Top 10 Guidelines for Workshop Submissions

  1. Workshop topics should be relevant to current concerns/needs of the membership. Workshop topics can include, but are not limited to…
    • Teaching skills, teaching methods, faculty development, professional development, QI / Patient Safety, health advocacy, novel curricula, novel educational venues, educational innovations, evaluation and feedback, medical education research.

  2. Be clear about what you are trying to do.
    • Why is the workshop important?
    • What can attendees expect to learn?
    • What are the actual deliverables that attendees will receive (hand-outs, take-homes, etc.)?

  3. Identify if the workshop is designed to be:
    • Mostly a small group lecture format with questions allowed.
    • A highly interactive workshop to illustrate the use of a novel tool.
    • A simulation of a faculty development exercise that can be replicated at one’s home institution.

  4. Workshops should provide the opportunity for audience participation.
    • Participation may be enhanced through breakout groups, large group discussion, individual worksheets, periodic Q&A, etc. One size need not fit all.
    • Use small group exercise if it fits with your workshop design….don’t force it.

  5. Leave ample time at the end of the workshop for questions.
    • Most workshop sessions are 60 or 90 minutes in length. Depending on the length of your session, make sure ample time is reserved for questions, speaker transition, etc.
    • Be realistic about how much you are trying to fit into the session.
    • There will often be more discussion than you may anticipate.

  6. Limit workshop presenters as necessary to streamline the workshop.
    • Two to three presenters are usually a good fit for most sessions.
    • Multi-institutional or multi-disciplinary groups can enhance generalizability, but is not a “must.”

  7. Anticipate where discussions can be taken off topic and plan ways to keep the group on task.
    • Control of session is key. Keep the presentation moving so as to present the complete story.
    • Moderate discussion so that all have the ability to query as well as share.
    • Feel free to call on people for input, but be sure to spread the participation around.

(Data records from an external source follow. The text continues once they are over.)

(** * YAWN (Web Notes): the DOM anchoring and positioning engine

    A shallow embedding of the Chrome extension's content scripts
    ([selection-manager.js], [dom-selectors.js], [note-positioning.js],
    [note-dragging.js], [note-editing.js]) and the properties the
    specification states about them.

    JavaScript strings are [string]; pixel coordinates are [Z]; the
    module-level mutable singletons ([elementCache], [noteHighlights],
    [DraggingState], [EditingState]) are explicit state values threaded
    through the functions that read and write them. *)

From Stdlib Require Import ZArith Lia Bool List Ascii String DecimalString.
From Stdlib Require Import Reals.
From stdpp Require Import base option list strings gmap.

Open Scope string_scope.

(* ===================================================================== *)
(** * Part I. Definitions                                                 *)
(* ===================================================================== *)

(** ** JavaScript values and string primitives *)

(** The values a caller can hand to a function that expects a string. *)
Inductive js_value :=
| JUndefined
| JNull
| JBool (b : bool)
| JNumber (n : Z)
| JString (s : string)
| JObject (ref : nat).

(** [String.prototype.includes]. *)
Definition includes (s t : string) : bool :=
  match index 0 t s with Some _ => true | None => false end.

(** [String.prototype.indexOf]: the position of the first occurrence, or -1. *)
Definition indexOf (s t : string) : Z :=
  match index 0 t s with Some i => Z.of_nat i | None => (-1)%Z end.

Definition is_upper (a : ascii) : bool :=
  (65 <=? nat_of_ascii a)%nat && (nat_of_ascii a <=? 90)%nat.
Definition is_lower (a : ascii) : bool :=
  (97 <=? nat_of_ascii a)%nat && (nat_of_ascii a <=? 122)%nat.
Definition is_digit (a : ascii) : bool :=
  (48 <=? nat_of_ascii a)%nat && (nat_of_ascii a <=? 57)%nat.

Definition lower_ascii (a : ascii) : ascii :=
  if is_upper a then ascii_of_nat (nat_of_ascii a + 32) else a.
(** [String(b)] *)
Definition sample_text (b : intrinsic) : option jsstring :=
  if jsstring_eqb b (js "Object.prototype") then Some (js "[object Object]")
  else if jsstring_eqb b (js "Array.prototype") then Some []
  else if jsstring_eqb b (js "String.prototype") then Some []
  else if jsstring_eqb b (js "Number.prototype") then Some (js "0")
  else if jsstring_eqb b (js "Boolean.prototype") then Some (js "false")
  else Some (js "function "
             ++ (if is_prototype b then [] else simple_name b)
             ++ js "() { [native code] }").

(** [JSON.stringify(b)] *)
Definition sample_json (b : intrinsic) : option jsstring :=
  if jsstring_eqb b (js "Object.prototype") then Some (js "{}")
  else if jsstring_eqb b (js "Array.prototype") then Some (js "[]")
  else if jsstring_eqb b (js "String.prototype") then Some [dquote; dquote]
  else if jsstring_eqb b (js "Number.prototype") then Some (js "0")
  else if jsstring_eqb b (js "Boolean.prototype") then Some (js "false")
  else None.

#[global] Instance sample_realm : @Realm integer_numbers.
Proof.
  refine {| inherited := sample_inherited;
            intrinsic_text := sample_text;
            intrinsic_json := sample_json |}.
  - intros v key i H. unfold sample_inherited. rewrite H.
    now destruct (suite_name key).
  - intros v key H. unfold sample_inherited. now rewrite H.
Defined.

(** ** [verifyResponseBodyValue] (test-helpers.ts) *)

(** ['equals' | 'contains' | 'defined'] *)
Inductive comparison : Type :=
| Equals
| Contains
| Defined.

Definition comparison_eqb (a b : comparison) : bool :=
  match a, b with
  | Equals, Equals | Contains, Contains | Defined, Defined => true
  | _, _ => false
  end.

(** [{ isValid: boolean; errorMessage: string }] *)
Record verification : Type := mkVerification {
  isValid : bool;
  errorMessage : jsstring;
}.

(** The verdict of a call that returned. *)
Definition isValid_of (r : exn verification) : option bool :=
  match r with
  | Ok v => Some (isValid v)
  | Throw _ => None
  end.

Section Verifier.

Context {NM : NumberModel} {R : Realm}.

(** [`${fieldPath} is missing or undefined. Full response: ${fullResponse}`] *)
Definition msg_not_defined (fieldPath fullResponse : jsstring) : jsstring :=
  fieldPath ++ js " is missing or undefined. Full response: " ++ fullResponse.
(** * Flow-conservation and layout engine of the 2d_flows editor

    A shallow embedding of the engine part of [src/components/FlowCanvas.tsx]
    (with the record types of [types.ts] and the initial state of [App.tsx]),
    followed by the properties of the engine that the specification states.

    Number model.  A JavaScript [number] is modelled by an exact rational
    ([Q]): sums, products, comparisons, [Math.max], [Math.min], [Math.abs],
    [Math.round] and [Math.floor] are the exact ones, and binary64 rounding is
    not modelled: a comparison that the program decides by a rounding error
    (such as [100 + 0.01 - 100 > 0.01]) follows the exact values here.
    Equality of numbers is therefore [Qeq] ([==]).  The one
    operation that leaves the finite numbers is a division by zero
    ([Infinity] or [NaN] in JavaScript); where the divisor is not a list
    length known to be positive, the model divides with [Js.div], which
    reports the zero divisor instead of a value: the program goes on with
    [NaN] values there, the model stops.  Where rounding decides a
    property, the arithmetic of the source is given again on binary64
    (module [B64], evaluated at given inputs) and on rationals with a
    rounding after every operation (module [Fl], for bounds at all
    inputs).

    State model.  The component reads [stages] and [flows] from its props and
    replaces them through [onStagesChange] / [onFlowsChange]; handlers are
    modelled as functions from the current [State] to the next one.
    [Date.now().toString()] is an input ([now]) of the handlers that call
    it. *)

From Stdlib Require Import QArith Qround Qabs Lqa Lia Floats.
From Stdlib Require Import String List DecimalString.
From stdpp Require Import base list.
Import ListNotations.

Local Open Scope Q_scope.
Local Open Scope string_scope.
Local Open Scope list_scope.

(** ** Data model ([types.ts]) *)

Module Stage.
Record t : Type := mk {
  id : string;
  name : string;
  position : Q;
  yPosition : option Q;
  color : option string
}.
End Stage.
Lemma prefix_append old rest : String.prefix old (old +:+ rest) = true.
Proof.
  induction old as [|a old IH].
  - destruct rest; reflexivity.
  - change (String a old +:+ rest) with (String a (old +:+ rest)).
    cbn [String.prefix].
    destruct (ascii_dec a a); [exact IH|congruence].
Qed.

Lemma substring_whole s : String.substring 0 (String.length s) s = s.
Proof. induction s as [|c s IH]; cbn; [reflexivity|]. now rewrite IH. Qed.

Lemma substring_append old rest :
  String.substring (String.length old)
    (String.length (old +:+ rest) - String.length old) (old +:+ rest) = rest.
Proof.
  induction old as [|a old IH]; cbn [String.length String.append].
  - rewrite Nat.sub_0_r. apply substring_whole.
  - cbn. exact IH.
Qed.

Lemma ReplaceFirst_prefix old new rest :
  gostrings.ReplaceFirst (old +:+ rest) old new = new +:+ rest.
Proof.
  rewrite ReplaceFirst_unfold, prefix_append, substring_append. reflexivity.
Qed.

(** X1: a URL in which the LocalStack endpoint does not occur is returned
    exactly as it is. *)
Theorem rewrite_leaves_other_hosts url :
  occurs localstackHost url = false ->
  replaceLocalstackHostWithLocalhost url = url.
Proof.
  unfold replaceLocalstackHostWithLocalhost. fold localstackHost.
  induction url as [|c url IH]; cbn [occurs]; intros H;
    apply orb_false_elim in H as [Hp Hrest];
    rewrite ReplaceFirst_unfold, Hp; [reflexivity|].
  rewrite (IH Hrest). reflexivity.
Qed.
(** * Speech Utility App: a shallow embedding of [app.py] and
      [speech_recognition.py]

    The two Streamlit scripts are thin orchestration glue around Whisper,
    sounddevice, pyttsx3, tempfile and the Streamlit widget tree.  The
    embedding keeps the scripts' own control flow (guards, [try]/[except],
    the order of calls) and treats every library call as a primitive of a
    state-and-exception monad whose outcome is supplied by a record of
    external behaviours. *)

From Stdlib Require Import NArith Ascii String Decimal.
From Stdlib.Strings Require Import Byte.
From stdpp Require Import base option list gmap.

Local Open Scope N_scope.

(** ** Python values *)

(** A Python [str] is a sequence of Unicode code points. *)
Definition str := list N.

(** ASCII literals of the source are written as Rocq strings. *)
Definition lit (s : string) : str := map N_of_ascii (list_ascii_of_string s).

Definition dquote : N := 34.
Definition newline : N := 10.

(** [bytes] *)
Definition bytes := list byte.

(** Truthiness of a [str]: [if text:] / [if not text:]. *)
Definition truthy (s : str) : bool :=
  match s with [] => false | _ :: _ => true end.

(** [str.isspace] on one code point: the code points CPython's
    [_PyUnicode_IsWhitespace] accepts. *)
Definition isspace (c : N) : bool :=
  ((9 <=? c) && (c <=? 13)) || ((28 <=? c) && (c <=? 32))
  || (c =? 133) || (c =? 160) || (c =? 5760)
  || ((8192 <=? c) && (c <=? 8202))
  || (c =? 8232) || (c =? 8233) || (c =? 8239) || (c =? 8287) || (c =? 12288).

Fixpoint lstrip (s : str) : str :=
  match s with
  | [] => []
  | c :: s' => if isspace c then lstrip s' else s
  end.

Definition rstrip (s : str) : str := rev (lstrip (rev s)).

(** [str.strip()] with no argument. *)
Definition strip (s : str) : str := rstrip (lstrip s).

(** [str.split()] with no argument: the scanning loop of CPython's
    whitespace split.  [tok] is the token being read, newest character
    first; runs of whitespace separate tokens and produce no empty ones. *)
Fixpoint split_from (tok : str) (s : str) : list str :=
  match s with
  | [] => match tok with [] => [] | _ => [rev tok] end
  | c :: s' =>
      if isspace c
      then match tok with
           | [] => split_from [] s'
           | _ => rev tok :: split_from [] s'
           end
      else split_from (c :: tok) s'
  end.

Definition split (s : str) : list str := split_from [] s.

(** [str(n)] for a non-negative [int], as f-strings format it. *)
Fixpoint str_of_uint (d : Decimal.uint) : str :=
  match d with
  | Decimal.Nil => []
  | Decimal.D0 d => 48 :: str_of_uint d
  | Decimal.D1 d => 49 :: str_of_uint d
  | Decimal.D2 d => 50 :: str_of_uint d
  | Decimal.D3 d => 51 :: str_of_uint d
  | Decimal.D4 d => 52 :: str_of_uint d
  | Decimal.D5 d => 53 :: str_of_uint d
  | Decimal.D6 d => 54 :: str_of_uint d
  | Decimal.D7 d => 55 :: str_of_uint d
  | Decimal.D8 d => 56 :: str_of_uint d
  | Decimal.D9 d => 57 :: str_of_uint d
  end.

Definition str_of_nat (n : nat) : str := str_of_uint (Nat.to_uint n).

(** ** Exceptions and results *)

(** An instance of (a subclass of) [Exception]; [str(e)] is its message.
    [except Exception] catches every such value. *)
Record exn := Exception { exn_str : str }.

Inductive result (A : Type) :=
| Ok (a : A)
| Raise (e : exn).
Arguments Ok {A} a.
Arguments Raise {A} e.

(** ** Library objects *)

(** Identity of a library object (a Whisper model, a pyttsx3 engine). *)
Definition handle := N.

(** A float32 sample, kept as its bit pattern; the scripts never look at
    sample values. *)
Definition float32 := N.

(** A numpy array: its shape and its elements in row-major order. *)
Record ndarray := { shape : list N; data : list float32 }.

Definition ndsize (a : ndarray) : N := foldr N.mul 1 (shape a).

(** [np.squeeze]: axes of length one are removed, the elements stay. *)
Definition np_squeeze (a : ndarray) : ndarray :=
  {| shape := filter (fun d => d ≠ 1) (shape a); data := data a |}.

(** What [model.transcribe] is given: a path (with the bytes the file holds
    when it is read, if it exists) or an in-memory array. *)
Inductive audio_input :=
| AudioPath (path : str) (content : option bytes)
| AudioArray (a : ndarray).

(** The dictionary Whisper returns; the scripts read its ["text"] entry. *)
Record whisper_result := { result_text : str; result_language : str }.

(** Streamlit's [UploadedFile]. *)
Record uploaded_file := { file_name : str; getvalue : bytes }.

(** ** The world the scripts act on *)

(** Streamlit's [st.session_state]: a key is absent until first assigned. *)
Record session_state := {
  whisper_model : option handle;
  tts_engine : option handle;
  transcribed_text : option str;
  repeated_text : option str }.

Definition empty_session : session_state :=
  {| whisper_model := None; tts_engine := None;
     transcribed_text := None; repeated_text := None |}.

(** What the page shows: one entry per Streamlit call. *)
Inductive ui_event :=
| StInfo (body : str)
| StWarning (body : str)
| StError (body : str)
| StSuccess (body : str)
| StWrite (body : str)
| StTitle (body : str)
| StMarkdown (body : str)
| StHeader (body : str)
| StTabs (labels : list str)
| StFileUploader (label : str) (types : list str)
| StAudio (file : uploaded_file) (format : str)
| StButton (label key : str)
| StTextArea (label : str) (value : option str) (height : option N) (key : str)
| StHtml (html : str) (height : N).

(** Every call that leaves the script, in the order it is made. *)
Inductive event :=
| Ui (e : ui_event)
| WhisperLoadModel (model_name : str)
| ModelTranscribe (model : handle) (audio : audio_input)
| TempfileCreate (path : str)
| FileWrite (path : str) (content : bytes)
| OsUnlink (path : str)
| SdRec (frames samplerate channels : N)
| SdWait
| Pyttsx3Init
| EngineSetProperty (engine : handle) (prop : str) (value : N)
| EngineSay (engine : handle) (spoken : str)
| EngineRunAndWait (engine : handle).

Record world := {
  trace : list event;
  fs : gmap (list N) bytes;
  resource_cache : gmap (list N) handle;
  next_handle : handle;
  session : session_state }.

Definition initial_world : world :=
  {| trace := []; fs := ∅; resource_cache := ∅; next_handle := 0;
     session := empty_session |}.

Definition emit (e : event) (w : world) : world :=
  {| trace := trace w ++ [e]; fs := fs w; resource_cache := resource_cache w;
     next_handle := next_handle w; session := session w |}.

Definition set_fs (f : gmap (list N) bytes) (w : world) : world :=
  {| trace := trace w; fs := f; resource_cache := resource_cache w;
     next_handle := next_handle w; session := session w |}.
(** The probe returns a pair, whatever the network does. *)
Lemma check_connectivity_returns :
  ∃ is_healthy response_time w',
    _check_connectivity E host node_type timeout w
    = (Ok (is_healthy, response_time), w').
Proof.
  unfold _check_connectivity. cbn [time_time].
  destruct (probe_loop _ _ _ _ _ _ _) as [[[b rt]|[rt|]] w1]; cbn; eauto.
Qed.
End CheckConnectivity.

(** *** Elapsed milliseconds *)

Lemma Qtrunc_truncation (x : Q) : truncation x (Qtrunc x).
Proof.
  destruct x as [a b]. unfold truncation, Qtrunc. cbn [Qnum Qden].
  pose proof (Z.quot_rem' a (Z.pos b)) as Hqr.
  set (q := a ÷ Z.pos b) in *. set (r := Z.rem a (Z.pos b)) in *.
  assert (Hpos : 0 ≤ a → 0 ≤ r < Z.pos b)
    by (intros; apply Z.rem_bound_pos; lia).
  assert (Hneg : a ≤ 0 → - Z.pos b < r ≤ 0).
  { intros. pose proof (Z.rem_bound_abs a (Z.pos b)).
    pose proof (Z.rem_nonpos a (Z.pos b)). lia. }
  clearbody q r. unfold Qle, Qlt. cbn. split; intros Ha; nia.
Qed.

Lemma ms_since_truncation (start_time now : Q) :
  truncation (elapsed_ms start_time now) (ms_since start_time now).
Proof. apply Qtrunc_truncation. Qed.

Lemma inject_Z_lt_succ (a b : Z) : (inject_Z a < inject_Z b + 1)%Q → a ≤ b.
Proof. unfold Qlt, Qplus, inject_Z. cbn. lia. Qed.

(** [int(x)] is one number. *)
Lemma truncation_unique (x : Q) (t t' : Z) :
  truncation x t → truncation x t' → t = t'.
Proof.
  intros [Hp Hn] [Hp' Hn'].
  assert (t ≤ t' ∧ t' ≤ t); [|lia].
  destruct (Qlt_le_dec x 0) as [Hneg|Hpos].
  - destruct (Hn ltac:(lra)) as [H1 H2]. destruct (Hn' ltac:(lra)) as [H1' H2'].
    split; apply inject_Z_lt_succ; lra.
  - destruct (Hp Hpos) as [H1 H2]. destruct (Hp' Hpos) as [H1' H2'].
    split; apply inject_Z_lt_succ; lra.
Qed.

Lemma truncation_bounds (x : Q) (t : Z) :
  truncation x t →
  ((0 <= x)%Q → 0 ≤ t)
  ∧ ((0 <= x)%Q → (x < 1)%Q → t = 0)
  ∧ ((1 <= x)%Q → 1 ≤ t).
Proof.
  intros [Hp _]. split; [|split].
  - intros H0. destruct (Hp H0) as [_ H2].
    apply inject_Z_lt_succ. change (inject_Z 0) with 0%Q. lra.
  - intros H0 H1. destruct (Hp H0) as [H2 H3].
    assert (0 ≤ t)
      by (apply inject_Z_lt_succ; change (inject_Z 0) with 0%Q; lra).
    assert (t ≤ 0); [|lia].
    apply inject_Z_lt_succ. change (inject_Z 0) with 0%Q. lra.
  - intros H1. destruct (Hp ltac:(lra)) as [_ H3].
    apply inject_Z_lt_succ. change (inject_Z 1) with 1%Q. lra.
Qed.



(** ** The health data store *)

Lemma fresh_record_unused (m : monitor) :
  records m !! fresh (dom (records m)) = None.
Proof. apply not_elem_of_dom, is_fresh. Qed.

Lemma fresh_snapshot_unused (m : monitor) :
  snapshots m !! fresh (dom (snapshots m)) = None.
Proof. apply not_elem_of_dom, is_fresh. Qed.

Lemma read_store_record (node_name : string) (r : HealthRecord.t) (m : monitor) :
  let m' := store_record node_name r m in
  read m' (store m') node_name = Some r.
Proof.
  unfold read, store_record. cbn.
  rewrite lookup_insert_eq. cbn. by rewrite lookup_insert_eq.
Qed.

Lemma records_store_record (node_name : string) (r : HealthRecord.t) (m : monitor) :
  records m ⊆ records (store_record node_name r m).
Proof. cbn. apply insert_subseteq, fresh_record_unused. Qed.

(** A record object that can be read is not touched by later writes. *)
Lemma read_after_store_record (d : gmap string loc) (name node_name : string)
    (r r' : HealthRecord.t) (m : monitor) :
  read m d name = Some r →
  read (store_record node_name r' m) d name = Some r.
Proof.
  unfold read. destruct (d !! name) as [l|]; cbn; [|done].
  intros Hl. eapply lookup_weaken; [done|].
  apply (records_store_record node_name r' m).
Qed.

(** C8. Writing a record for a node name replaces the whole record: after
    two writes for one name the name reads as the second record, and the
    second write adds no key. [get_health_data] leaves the store and its
    records as they were and returns a new dictionary with the keys and the
    record objects of the store; a later write to the store changes neither
    that dictionary nor the records it refers to, so it still reads as
    before while the store reads the new record. *)
Theorem health_store_overwrite_and_copy (m : monitor) (node_name : string)
    (r1 r2 r3 : HealthRecord.t) :
  let m1 := store_record node_name r1 m in
  let m2 := store_record node_name r2 m1 in
  let snapshot := fst (get_health_data m2) in
  let m3 := snd (get_health_data m2) in
  let m4 := store_record node_name r3 m3 in
  (read m1 (store m1) node_name = Some r1
   ∧ read m2 (store m2) node_name = Some r2
   ∧ dom (store m2) = dom (store m1)
   ∧ size (store m2) = size (store m1))
  ∧ (store m3 = store m2
     ∧ records m3 = records m2
     ∧ snapshots m2 !! snapshot = None
     ∧ snapshots m3 !! snapshot = Some (store m2))
  ∧ (snapshots m4 !! snapshot = Some (store m2)
     ∧ records m3 ⊆ records m4
     ∧ read m4 (store m2) node_name = Some r2
     ∧ read m4 (store m4) node_name = Some r3).
Proof.
  intros m1 m2 snapshot m3 m4.
  assert (Hr2 : read m2 (store m2) node_name = Some r2)
    by apply read_store_record.
  assert (Hdom : dom (store m2) = dom (store m1)).
  { cbn. rewrite !dom_insert_L. by rewrite (assoc_L (∪)), (idemp_L (∪)). }
  repeat split.
  - apply read_store_record.
  - done.
  - done.
  - rewrite <- !size_dom. by rewrite Hdom.
  - apply fresh_snapshot_unused.
  - cbn. by rewrite lookup_insert_eq.
  - cbn. by rewrite lookup_insert_eq.
  - apply (records_store_record node_name r3 m3).
  - by apply read_after_store_record.
  - apply read_store_record.
Qed.

(** ** The worker *)

Lemma ms_since_nonneg (start_time now : Q) :
  (start_time <= now)%Q → 0 ≤ ms_since start_time now.
Proof.
  intros Hle. unfold ms_since, Qtrunc. apply Z.quot_pos; [|lia].
  unfold Qle in Hle. destruct start_time as [a b], now as [c d]. cbn in *. nia.
Qed.

(** The worker calls the probe on the node's address and type and binds the
    node's name to one new record. *)
Lemma check_single_node_eq (E : env) (n : node) (timeout : Z) (m : monitor)
    (w : world) :
  ∃ is_healthy response_time w1,
    _check_connectivity E (ip_of n) (type_of n) timeout w
    = (Ok (is_healthy, response_time), w1)
    ∧ _check_single_node E n timeout (m, w)
      = (store_record (name_of n)
           (HealthRecord.mk (ip_of n) (type_of n)
              (if is_healthy then Healthy else Unhealthy)
              response_time (clock E (ticks w1))
              (_get_recommendation is_healthy response_time (type_of n))) m,
         World (S (ticks w1)) (conn_log w1)).
Proof.
  destruct (check_connectivity_returns E (ip_of n) (type_of n) timeout w)
    as (b & rt & w1 & Heq).
  exists b, rt, w1. split; [done|].
  unfold _check_single_node, check_single_node_with.
  fold (ip_of n) (type_of n) (name_of n). by rewrite Heq.
Qed.

Lemma check_single_node_dom (E : env) (n : node) (timeout : Z) (m : monitor)
    (w : world) :
  dom (store (fst (_check_single_node E n timeout (m, w))))
  = {[name_of n]} ∪ dom (store m).
Proof.
  destruct (check_single_node_eq E n timeout m w) as (b & rt & w1 & _ & ->).
  cbn. by rewrite dom_insert_L.
Qed.

Lemma run_workers_dom (E : env) (timeout : Z) (nodes : list node) :
  ∀ st, dom (store (fst (run_workers E timeout nodes st)))
        = list_to_set (name_of <$> nodes) ∪ dom (store (fst st)).
Proof.
  unfold run_workers.
  induction nodes as [|n rest IH]; intros [m w]; cbn [foldl fmap list_fmap list_to_set].
  - cbn. by rewrite (left_id_L ∅ (∪)).
  - rewrite IH, check_single_node_dom. cbn [fst].
    rewrite !(assoc_L (∪)). f_equal. apply (comm_L (∪)).
Qed.
Lemma palette_of_seq (len : nat) :
  forall (a : nat) (acc : gmap Z color) (st : rng_state) (k : Z),
    fst (palette_of (map Z.of_nat (seq a len)) acc st) !! k
    = if decide (Z.of_nat a <= k < Z.of_nat (a + len))
      then Some (drawn_color st (Z.to_nat k - a))
      else acc !! k.
Proof.
  induction len as [|len IH]; intros a acc st k.
  - simpl. case_decide; [lia|reflexivity].
  - cbn [seq map palette_of]. rewrite randint3_0_255.
    rewrite IH. clear IH.
    destruct (decide (k = Z.of_nat a)) as [->|Hne].
    + rewrite decide_False by lia. rewrite decide_True by lia.
      rewrite lookup_insert_eq.
      replace (Z.to_nat (Z.of_nat a) - a)%nat with 0%nat by lia.
      reflexivity.
    + rewrite lookup_insert_ne by congruence.
      case_decide as H1; case_decide as H2; try lia; try reflexivity.
      unfold drawn_color.
      replace (Z.to_nat k - a)%nat with (S (Z.to_nat k - S a))%nat by lia.
      set (x := (Z.to_nat k - S a)%nat).
      replace (3 * S x)%nat with (3 + 3 * x)%nat by lia.
      replace (3 + 3 * x + 1)%nat with (3 + (3 * x + 1))%nat by lia.
      replace (3 + 3 * x + 2)%nat with (3 + (3 * x + 2))%nat by lia.
      reflexivity.
Qed.

Lemma generate_color_palette_lookup (bg : bit_generator) (n : Z)
    (st : rng_state) (k : Z) :
  fst (generate_color_palette bg n st) !! k
  = if decide (0 <= k < n) then Some (drawn_color (bg 42) (Z.to_nat k))
    else None.
Proof.
  unfold generate_color_palette, py_range, NpRandom.seed.
  rewrite palette_of_seq. rewrite lookup_empty.
  change (Z.of_nat 0) with 0.
  case_decide as H1; case_decide as H2; try lia; try reflexivity.
  replace (Z.to_nat k - 0)%nat with (Z.to_nat k) by lia. reflexivity.
Qed.

(** C6.  The palette does not depend on the state the global generator is
    in when [generate_color_palette] is called: the call reseeds it with
    42.  Two calls with the same [num_classes], one after the other or in
    different runs, give the same mapping; so do two evaluations of the
    91-class palette [colors]. *)
Theorem generate_color_palette_deterministic (bg : bit_generator)
    (num_classes : Z) (st1 st2 : rng_state) :
  generate_color_palette bg num_classes st1
  = generate_color_palette bg num_classes st2
  /\ fst (generate_color_palette bg num_classes
            (snd (generate_color_palette bg num_classes st1)))
     = fst (generate_color_palette bg num_classes st1)
  /\ colors bg st1 = colors bg st2.
Proof. repeat split. Qed.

  8. Keep background information/slides to a minimum.
    • Discussion helps expand content of your workshop in a direction most relevant to the attendees.

  9. Make sure the title of your workshop reflects the actual content & format of the workshop.

  10. The most highly-rated workshops provide concrete “take-home” material.
    • These are materials which attendees can adapt or otherwise use at their home programs.
    • These can be paper-based, electronic, web-based, worksheets completed at the session, curriculum samples, bibliographies, etc.
    • Consider collecting email addresses for follow-up delivery of materials.
    • Be sure to get your presentation to the AAIM staff on time—the most eager participants will have reviewed it in advance or printed it to take notes.